Data Publishers layer—to enable data sharing through a machine interface.
Entities layer—to implement applications that can use the data and also allow external applications to access the data.
Security, administration, and monitoring layer—when implementing the missing functionality; especially when enabling data sharing; it becomes important to ensure data security and protection; so this is a layer that needs to be managed and implemented whenever necessary.
6. Conclusions
This paper presents a proposal for a BDSA for road monitoring. Some specific layers and components have been integrated into two data flows: real-time and batch processing, from data collection to data analysis and visualisation to validate the system.

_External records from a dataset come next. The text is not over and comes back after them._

(* ===== verification/RangeTree.v ===== *)
(** * Range trees (zfs/module/zfs/range_tree.c)

    Segments live in a store indexed by their address ([rt_segs]); the AVL
    tree holds addresses, so that a segment updated in place through one
    pointer is seen through every other one: the picker-private tree of the
    metaslab holds the same addresses ([rt_arg], reached through [rt_ops]).
    The tree is any implementation of [AvlOps]. *)
From S2P Require Import Prelude Avl OrdTree.
Local Open Scope Z_scope.

Record range_seg : Type := MkSeg { rs_start : Z; rs_end : Z }.
#[global] Instance range_seg_eq_dec : EqDecision range_seg.
Proof. solve_decision. Defined.

(** Addresses of segments, and the memory they are in. *)
Abbreviation addr := positive.
Abbreviation seg_store := (gmap positive range_seg).

Definition RANGE_TREE_HISTOGRAM_SIZE : nat := 64.

(** [range_tree_ops_t]: the callbacks, on the state behind [rt_arg]. *)
Record range_tree_ops (S : Type) : Type := MkOps {
  rtop_create : S -> result S;
  rtop_destroy : S -> result S;
  rtop_add : seg_store -> addr -> S -> result S;
  rtop_remove : seg_store -> addr -> S -> result S;
  rtop_vacate : S -> result S }.
Arguments MkOps {S}.
Arguments rtop_create {S}.
Arguments rtop_destroy {S}.
Arguments rtop_add {S}.
Arguments rtop_remove {S}.
Arguments rtop_vacate {S}.

Record range_tree (T S : Type) : Type := MkRT {
  rt_root : T;
  rt_segs : seg_store;
  rt_space : Z;
  rt_histogram : list Z;
  rt_ops : option (range_tree_ops S);
  rt_arg : S }.
Arguments MkRT {T S}.
Arguments rt_root {T S}.
Arguments rt_segs {T S}.
Arguments rt_space {T S}.
Arguments rt_histogram {T S}.
Arguments rt_ops {T S}.
Arguments rt_arg {T S}.

(** [if (rt->rt_ops != NULL) rt->rt_ops->rtop_...(rt, rs, rt->rt_arg)] *)
Section callbacks.
Context {S : Type}.
Implicit Types (o : option (range_tree_ops S)).

Definition ops_create o (a : S) : result S :=
  match o with None => Ok a | Some ops => rtop_create ops a end.
Definition ops_destroy o (a : S) : result S :=
  match o with None => Ok a | Some ops => rtop_destroy ops a end.
Definition ops_add o (m : seg_store) (rs : addr) (a : S) : result S :=
  match o with None => Ok a | Some ops => rtop_add ops m rs a end.
Definition ops_remove o (m : seg_store) (rs : addr) (a : S) : result S :=
  match o with None => Ok a | Some ops => rtop_remove ops m rs a end.
Definition ops_vacate o (a : S) : result S :=
  match o with None => Ok a | Some ops => rtop_vacate ops a end.
End callbacks.

Definition range_tree_seg_compare (r1 r2 : range_seg) : Z :=
  if rs_start r1 <? rs_start r2 then
    if rs_start r2 <? rs_end r1 then 0 else -1
  else if rs_start r2 <? rs_start r1 then
    if rs_start r1 <? rs_end r2 then 0 else 1
  else 0.

(** The comparison as [avl_find] calls it, with the segment at an address;
    a dangling address gives no valid comparison. *)
Definition seg_compar (m : seg_store) (r1 : range_seg) (i : addr) : Z :=
  match m !! i with Some r2 => range_tree_seg_compare r1 r2 | None => 2 end.

Definition seg_compar_at (m : seg_store) (i j : addr) : Z :=
  match m !! i with Some r1 => seg_compar m r1 j | None => 2 end.

Section ops.
Context {T S : Type} `{!AvlOps addr T}.
(** the tunable [zfs_recover] of spa_misc.c *)
Variable zfs_recover : bool.
Implicit Types (rt : range_tree T S).

Definition set_root rt (t : T) : range_tree T S :=
  MkRT t (rt_segs rt) (rt_space rt) (rt_histogram rt) (rt_ops rt) (rt_arg rt).
Definition set_segs rt (m : seg_store) : range_tree T S :=
  MkRT (rt_root rt) m (rt_space rt) (rt_histogram rt) (rt_ops rt) (rt_arg rt).
Definition set_space rt (n : Z) : range_tree T S :=
  MkRT (rt_root rt) (rt_segs rt) n (rt_histogram rt) (rt_ops rt) (rt_arg rt).
Definition set_histogram rt (h : list Z) : range_tree T S :=
  MkRT (rt_root rt) (rt_segs rt) (rt_space rt) h (rt_ops rt) (rt_arg rt).
Definition set_arg rt (a : S) : range_tree T S :=
  MkRT (rt_root rt) (rt_segs rt) (rt_space rt) (rt_histogram rt) (rt_ops rt) a.

(** [zfs_panic_recover]: a warning when [zfs_recover] is set. *)
Definition zfs_panic_recover rt : result (range_tree T S) :=
  if zfs_recover then Ok rt else Panic.

Definition call_add rt (rs : addr) : result (range_tree T S) :=
  a ← ops_add (rt_ops rt) (rt_segs rt) rs (rt_arg rt) ; Ok (set_arg rt a).

Definition call_remove rt (rs : addr) : result (range_tree T S) :=
  a ← ops_remove (rt_ops rt) (rt_segs rt) rs (rt_arg rt) ; Ok (set_arg rt a).

Definition hist_idx (size : Z) : nat := Z.to_nat (highbit64 size - 1).

Definition range_tree_stat_incr rt (rs : range_seg) : result (range_tree T S) :=
  let size := u64_sub (rs_end rs) (rs_start rs) in
  let idx := hist_idx size in
  VERIFY (negb (size =? 0)) ;;
  n ← deref (rt_histogram rt !! idx) ;
  let n' := u64_add n 1 in
  VERIFY (negb (n' =? 0)) ;;
  Ok (set_histogram rt (<[idx := n']> (rt_histogram rt))).

Definition range_tree_stat_decr rt (rs : range_seg) : result (range_tree T S) :=
  let size := u64_sub (rs_end rs) (rs_start rs) in
  let idx := hist_idx size in
  VERIFY (negb (size =? 0)) ;;
  n ← deref (rt_histogram rt !! idx) ;
  VERIFY (negb (n =? 0)) ;;
  Ok (set_histogram rt (<[idx := u64_sub n 1]> (rt_histogram rt))).

(** The histogram [range_tree_stat_verify] recomputes from the segments. *)
Fixpoint stat_recount (hist : list Z) (l : list range_seg) : result (list Z) :=
  match l with
  | [] => Ok hist
  | rs :: l' =>
      let size := u64_sub (rs_end rs) (rs_start rs) in
      let idx := hist_idx size in
      n ← deref (if size =? 0 then None else hist !! idx) ;
      let n' := u64_add n 1 in
      VERIFY (negb (n' =? 0)) ;;
      stat_recount (<[idx := n']> hist) l'
  end.

(** The segments in the order of [avl_first] and [AVL_NEXT]. *)
Definition range_tree_segs rt : result (list range_seg) :=
  ids ← t_walk (rt_root rt) ;
  deref (mapM (fun i => rt_segs rt !! i) ids).

Definition range_tree_stat_verify rt : result unit :=
  l ← range_tree_segs rt ;
  hist ← stat_recount (replicate RANGE_TREE_HISTOGRAM_SIZE 0) l ;
  VERIFY (bool_decide (hist = rt_histogram rt)).

Definition range_tree_create (ops : option (range_tree_ops S)) (arg : S) : result (range_tree T S) :=
  let rt := MkRT t_create ∅ 0 (replicate RANGE_TREE_HISTOGRAM_SIZE 0) ops arg in
  a ← ops_create ops arg ;
  Ok (set_arg rt a).

(** The final contents of [rt_arg]; the tree itself is freed. *)
Definition range_tree_destroy rt : result S :=
  VERIFY (rt_space rt =? 0) ;;
  a ← ops_destroy (rt_ops rt) (rt_arg rt) ;
  VERIFY (t_numnodes (rt_root rt) =? 0) ;;
  Ok a.

(** A neighbour pointer with the segment it points at. *)
Definition load rt (o : option addr) : result (option (addr * range_seg)) :=
  match o with
  | None => Ok None
  | Some i => s ← deref (rt_segs rt !! i) ; Ok (Some (i, s))
  end.

Definition keep_if (p : range_seg -> bool) (o : option (addr * range_seg)) : option (addr * range_seg) :=
  match o with
  | Some (i, s) => if p s then Some (i, s) else None
  | None => None
  end.

Definition kmem_cache_alloc (m : seg_store) : addr := fresh (dom m).

(** The end of [range_tree_add], for the segment [rs] that covers the range. *)
Definition range_tree_add_done rt (rs : addr) (size : Z) : result (range_tree T S) :=
  rt ← call_add rt rs ;
  s ← deref (rt_segs rt !! rs) ;
  rt ← range_tree_stat_incr rt s ;
  Ok (set_space rt (u64_add (rt_space rt) size)).

Definition range_tree_add rt (start size : Z) : result (range_tree T S) :=
  let end_ := u64_add start size in
  VERIFY (negb (size =? 0)) ;;
  r ← t_find (seg_compar (rt_segs rt) (MkSeg start end_)) (rt_root rt) ;
  match r with
  | inl i =>
      s ← deref (rt_segs rt !! i) ;
      if (rs_start s <=? start) && (end_ <=? rs_end s)
      then zfs_panic_recover rt
      else Panic (* VERIFY(rs == NULL) *)
  | inr w =>
      ob ← t_nearest (rt_root rt) w AVL_BEFORE ;
      oa ← t_nearest (rt_root rt) w AVL_AFTER ;
      before ← load rt ob ;
      after ← load rt oa ;
      let merge_before := keep_if (fun s => rs_end s =? start) before in
      let merge_after := keep_if (fun s => rs_start s =? end_) after in
      match merge_before, merge_after with
      | Some (b, sb), Some (a, sa) =>
          root ← t_remove (rt_root rt) b ;
          rt ← call_remove (set_root rt root) b ;
          rt ← call_remove rt a ;
          rt ← range_tree_stat_decr rt sb ;
          rt ← range_tree_stat_decr rt sa ;
          let m := <[a := MkSeg (rs_start sb) (rs_end sa)]> (rt_segs rt) in
          range_tree_add_done (set_segs rt (delete b m)) a size
      | Some (b, sb), None =>
          rt ← call_remove rt b ;
          rt ← range_tree_stat_decr rt sb ;
          range_tree_add_done
            (set_segs rt (<[b := MkSeg (rs_start sb) end_]> (rt_segs rt))) b size
      | None, Some (a, sa) =>
          rt ← call_remove rt a ;
          rt ← range_tree_stat_decr rt sa ;
          range_tree_add_done
            (set_segs rt (<[a := MkSeg start (rs_end sa)]> (rt_segs rt))) a size
      | None, None =>
          let n := kmem_cache_alloc (rt_segs rt) in
          let rt := set_segs rt (<[n := MkSeg start end_]> (rt_segs rt)) in
          root ← t_insert (rt_root rt) n w ;
          range_tree_add_done (set_root rt root) n size
      end
  end.

(** [if (rs != NULL)] at the end of [range_tree_remove]. *)
Definition range_tree_remove_keep rt (rs : addr) : result (range_tree T S) :=
  s ← deref (rt_segs rt !! rs) ;
  rt ← range_tree_stat_incr rt s ;
  call_add rt rs.

Definition range_tree_remove rt (start size : Z) : result (range_tree T S) :=
  let end_ := u64_add start size in
  VERIFY (negb (size =? 0)) ;;
  VERIFY (size <=? rt_space rt) ;;
  r ← t_find (seg_compar (rt_segs rt) (MkSeg start end_)) (rt_root rt) ;
  match r with
  | inr _ => zfs_panic_recover rt
  | inl rs =>
      s ← deref (rt_segs rt !! rs) ;
      VERIFY (rs_start s <=? start) ;;
      VERIFY (end_ <=? rs_end s) ;;
      let left_over := negb (rs_start s =? start) in
      let right_over := negb (rs_end s =? end_) in
      rt ← range_tree_stat_decr rt s ;
      rt ← call_remove rt rs ;
      rt ← (if left_over && right_over then
              let newseg := kmem_cache_alloc (rt_segs rt) in
              let ns := MkSeg end_ (rs_end s) in
              let rt := set_segs rt (<[newseg := ns]> (rt_segs rt)) in
              rt ← range_tree_stat_incr rt ns ;
              let rt := set_segs rt (<[rs := MkSeg (rs_start s) start]> (rt_segs rt)) in
              root ← t_insert_here (seg_compar_at (rt_segs rt)) (rt_root rt) newseg rs AVL_AFTER ;
              rt ← call_add (set_root rt root) newseg ;
              range_tree_remove_keep rt rs
            else if left_over then
              range_tree_remove_keep
                (set_segs rt (<[rs := MkSeg (rs_start s) start]> (rt_segs rt))) rs
            else if right_over then
              range_tree_remove_keep
                (set_segs rt (<[rs := MkSeg end_ (rs_end s)]> (rt_segs rt))) rs
            else
              root ← t_remove (rt_root rt) rs ;
              Ok (set_segs (set_root rt root) (delete rs (rt_segs rt)))) ;
      Ok (set_space rt (u64_sub (rt_space rt) size))
  end.

Definition range_tree_find_impl rt (start size : Z) : result (option range_seg) :=
  let end_ := u64_add start size in
  VERIFY (negb (size =? 0)) ;;
  r ← t_find (seg_compar (rt_segs rt) (MkSeg start end_)) (rt_root rt) ;
  match r with
  | inl i => s ← deref (rt_segs rt !! i) ; Ok (Some s)
  | inr _ => Ok None
  end.

Definition range_tree_find rt (start size : Z) : result (option range_seg) :=
  o ← range_tree_find_impl rt start size ;
  match o with
  | Some s =>
      if (rs_start s <=? start) && (u64_add start size <=? rs_end s)
      then Ok (Some s) else Ok None
  | None => Ok None
  end.

Definition range_tree_verify rt (off size : Z) : result unit :=
  o ← range_tree_find rt off size ;
  match o with Some _ => Panic | None => Ok tt end.

Definition range_tree_contains rt (start size : Z) : result bool :=
  o ← range_tree_find rt start size ;
  match o with Some _ => Ok true | None => Ok false end.

(** The loop of [range_tree_clear], at most [fuel] rounds. *)
Fixpoint range_tree_clear_loop (fuel : nat) rt (start size : Z) : result (range_tree T S) :=
  o ← range_tree_find_impl rt start size ;
  match o with
  | None => Ok rt
  | Some s =>
      match fuel with
      | O => Panic
      | Datatypes.S n =>
          let free_start := Z.max (rs_start s) start in
          let free_end := Z.min (rs_end s) (u64_add start size) in
          rt ← range_tree_remove rt free_start (u64_sub free_end free_start) ;
          range_tree_clear_loop n rt start size
      end
  end.

(** One round per segment that was in the tree is enough. *)
Definition range_tree_clear rt (start size : Z) : result (range_tree T S) :=
  range_tree_clear_loop (Z.to_nat (t_numnodes (rt_root rt))) rt start size.

Definition range_tree_swap (rtsrc rtdst : range_tree T S)
    : result (range_tree T S * range_tree T S) :=
  VERIFY (rt_space rtdst =? 0) ;;
  VERIFY (t_numnodes (rt_root rtdst) =? 0) ;;
  Ok (rtdst, rtsrc).

(** [func(arg, rs->rs_start, rs->rs_end - rs->rs_start)] on each segment. *)
Fixpoint call_each {F} (func : F -> Z -> Z -> result F) (arg : F) (l : list range_seg) : result F :=
  match l with
  | [] => Ok arg
  | s :: l' =>
      arg ← func arg (rs_start s) (u64_sub (rs_end s) (rs_start s)) ;
      call_each func arg l'
  end.

Definition range_tree_vacate {F} rt (func : option (F -> Z -> Z -> result F)) (arg : F)
    : result (range_tree T S * F) :=
  a ← ops_vacate (rt_ops rt) (rt_arg rt) ;
  '(root, ids) ← t_destroy_nodes (rt_root rt) ;
  l ← deref (mapM (fun i => rt_segs rt !! i) ids) ;
  arg ← match func with None => Ok arg | Some f => call_each f arg l end ;
  let rt := set_segs (set_root (set_arg rt a) root) ∅ in
  Ok (set_space (set_histogram rt (replicate RANGE_TREE_HISTOGRAM_SIZE 0)) 0, arg).

Definition range_tree_walk {F} rt (func : F -> Z -> Z -> result F) (arg : F) : result F :=
  l ← range_tree_segs rt ; call_each func arg l.

Definition range_tree_space rt : Z := rt_space rt.
End ops.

The case study presented showed how these technologies complement each other, with the overall objective of supporting the decision-making process. For this purpose, a section of road in Portugal was selected to install static Fibre Optical Sensors and all the necessary technological infrastructure to collect, process, store, and analyse the data collected, both in real-time and batch processing.

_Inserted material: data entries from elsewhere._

(* ===== verification/RangeTreeSpec.v ===== *)
(** * Range trees refine sets of offsets

    [rt_repr rt l] is the representation invariant: the tree holds the
    canonical list of segments [l] in order, [rt_space] and [rt_histogram]
    agree with it, and the structure behind [rt_arg] tracks exactly the same
    segments. [rt_models rt P] abstracts it to a set of offsets: the
    operations of range_tree.c are proved to be union, difference and the
    subset test on [P]. *)
From S2P Require Import Prelude Avl AvlSpec OrdTree RangeTree Segments.
From stdpp Require Import propset.
Local Open Scope Z_scope.

(** What the range tree relies on from the callbacks it is created with:
    [Inv m X a] says that the state [a] tracks the segments at the addresses
    [X] of the store [m]. *)
Class OpsLaws {S : Type} (oo : option (range_tree_ops S)) (Init : S -> Prop)
    (Inv : seg_store -> gset addr -> S -> Prop) : Prop := {
  ops_law_create a : Init a -> runs (ops_create oo a) (fun a' => forall m, Inv m ∅ a');
  ops_law_destroy m a : Inv m ∅ a -> runs (ops_destroy oo a) (fun _ => True);
  ops_law_vacate m X a : Inv m X a -> runs (ops_vacate oo a) (fun a' => forall m', Inv m' ∅ a');
  ops_law_frame m m' X a : (forall i, i ∈ X -> m' !! i = m !! i) -> Inv m X a -> Inv m' X a;
  ops_law_add m X a i s :
    Inv m X a -> m !! i = Some s -> valid_seg s -> i ∉ X -> Z.of_nat (size X) + 1 < W64 ->
    (forall j s', j ∈ X -> m !! j = Some s' -> rs_start s' <> rs_start s) ->
    runs (ops_add oo m i a) (fun a' => Inv m ({[i]} ∪ X) a');
  ops_law_remove m X a i :
    Inv m X a -> i ∈ X -> runs (ops_remove oo m i a) (fun a' => Inv m (X ∖ {[i]}) a') }.

(** A tree without callbacks. *)
#[global] Instance no_ops_laws S : OpsLaws (S := S) None (fun _ => True) (fun _ _ _ => True).
Proof. by split. Qed.

Definition holds (m : seg_store) (ids : list addr) (l : list range_seg) : Prop :=
  Forall2 (fun i s => m !! i = Some s) ids l.

Lemma holds_app_r m ids l1 l2 :
  holds m ids (l1 ++ l2) -> exists i1 i2, ids = i1 ++ i2 /\ holds m i1 l1 /\ holds m i2 l2.
Proof. intros (i1 & i2 & ? & ? & ->)%Forall2_app_inv_r. eauto. Qed.

Lemma holds_cons_r m ids s l :
  holds m ids (s :: l) -> exists i k, ids = i :: k /\ m !! i = Some s /\ holds m k l.
Proof. intros (i & k & ? & ? & ->)%Forall2_cons_inv_r. eauto. Qed.

Lemma holds_length m ids l : holds m ids l -> length ids = length l.
Proof. apply Forall2_length. Qed.

Lemma holds_elem m ids l i s : holds m ids l -> i ∈ ids -> m !! i = Some s -> s ∈ l.
Proof.
  induction 1 as [| j t ids l Hj H IH]; [set_solver |].
  intros [-> | Hi]%elem_of_cons E; [| set_solver]. rewrite Hj in E. set_solver.
Qed.

Lemma holds_inj m ids l i j s :
  holds m ids l -> NoDup l -> i ∈ ids -> j ∈ ids -> m !! i = Some s -> m !! j = Some s -> i = j.
Proof.
  induction 1 as [| k t ids l Hk H IH]; [set_solver |].
  intros (Hn & Hnd)%NoDup_cons [-> | Hi]%elem_of_cons [-> | Hj]%elem_of_cons Ei Ej; auto.
  - assert (t = s) as -> by congruence. by destruct Hn; eapply holds_elem.
  - assert (t = s) as -> by congruence. by destruct Hn; eapply holds_elem.
Qed.

Lemma holds_agree m m' ids l :
  (forall i, i ∈ ids -> m' !! i = m !! i) -> holds m ids l -> holds m' ids l.
Proof.
  intros E H. induction H as [| i s ids l Hi H IH]; constructor.
  - rewrite E by set_solver. done.
  - apply IH. set_solver.
Qed.

Lemma holds_Forall m ids l (P : range_seg -> Prop) (Q : addr -> Prop) :
  holds m ids l -> Forall P l -> (forall i s, m !! i = Some s -> P s -> Q i) -> Forall Q ids.
Proof. induction 1; intros HP HQ; inversion_clear HP; constructor; eauto. Qed.

Lemma holds_Permutation m ids k l :
  Permutation ids k -> holds m ids l -> exists xs, Permutation l xs /\ holds m k xs.
Proof.
  intros P. revert l. induction P as [| i ids k P IH | i j ids | ids1 ids2 ids3 P1 IH1 P2 IH2]; intros l H.
  - eauto.
  - inversion_clear H as [| ? s ? l' Hi H']. destruct (IH l' H') as (xs & Px & Hx).
    exists (s :: xs). split; [by constructor | by constructor].
  - inversion_clear H as [| ? s ? l' Hi H']. inversion_clear H' as [| ? t ? l'' Hj H''].
    exists (t :: s :: l''). split; [constructor | by repeat constructor].
  - destruct (IH1 l H) as (xs & Px & Hx). destruct (IH2 xs Hx) as (ys & Py & Hy).
    exists ys. split; [by rewrite Px | done].
Qed.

The case study implementation covered the layers of Data Source (sensors and web services for collecting weather data), Data Preparation (ETL for batch data and streaming ETL for real-time data), Data Storage (Real-Time storage, Data Lake, and (Big) Data Warehouse), and Big Data Analytics (data visualisation). It was possible to verify that the data stream was normal, that the selected technologies worked together, and that no integration or interoperability problems were identified.
In addition to the technical accomplishments outlined above, it is crucial to recognise the unique experimental environment in which the case study was undertaken. In addition to the technical achievements described above, it is crucial to acknowledge the unique experimental environment in which the case study was conducted. The journey from concept design to proof of concept was marked by several external factors that inevitably affected the pace and nature of this work, namely the reliance on third parties for sensor configuration, computer installation and configuration, permissions, etc., which posed unforeseen challenges and sometimes slowed progress.
In the future, it is expected that other components of the BDSA will be tested, as well as other technologies to be used. Some technologies will have to be chosen, and others can be replaced over time as more promising ones emerge. The challenge is to be able to store the volume of data generated to provide a history of at least five years.
Finally, in the BDSA Big Data Analytics layer, when we have a considerable data history, the AI component will be implemented and tested so that the solution will become an Adaptive Big Data System, combining predictive and optimisation algorithms to monitor and predict the health of roads to ensure their proper functioning.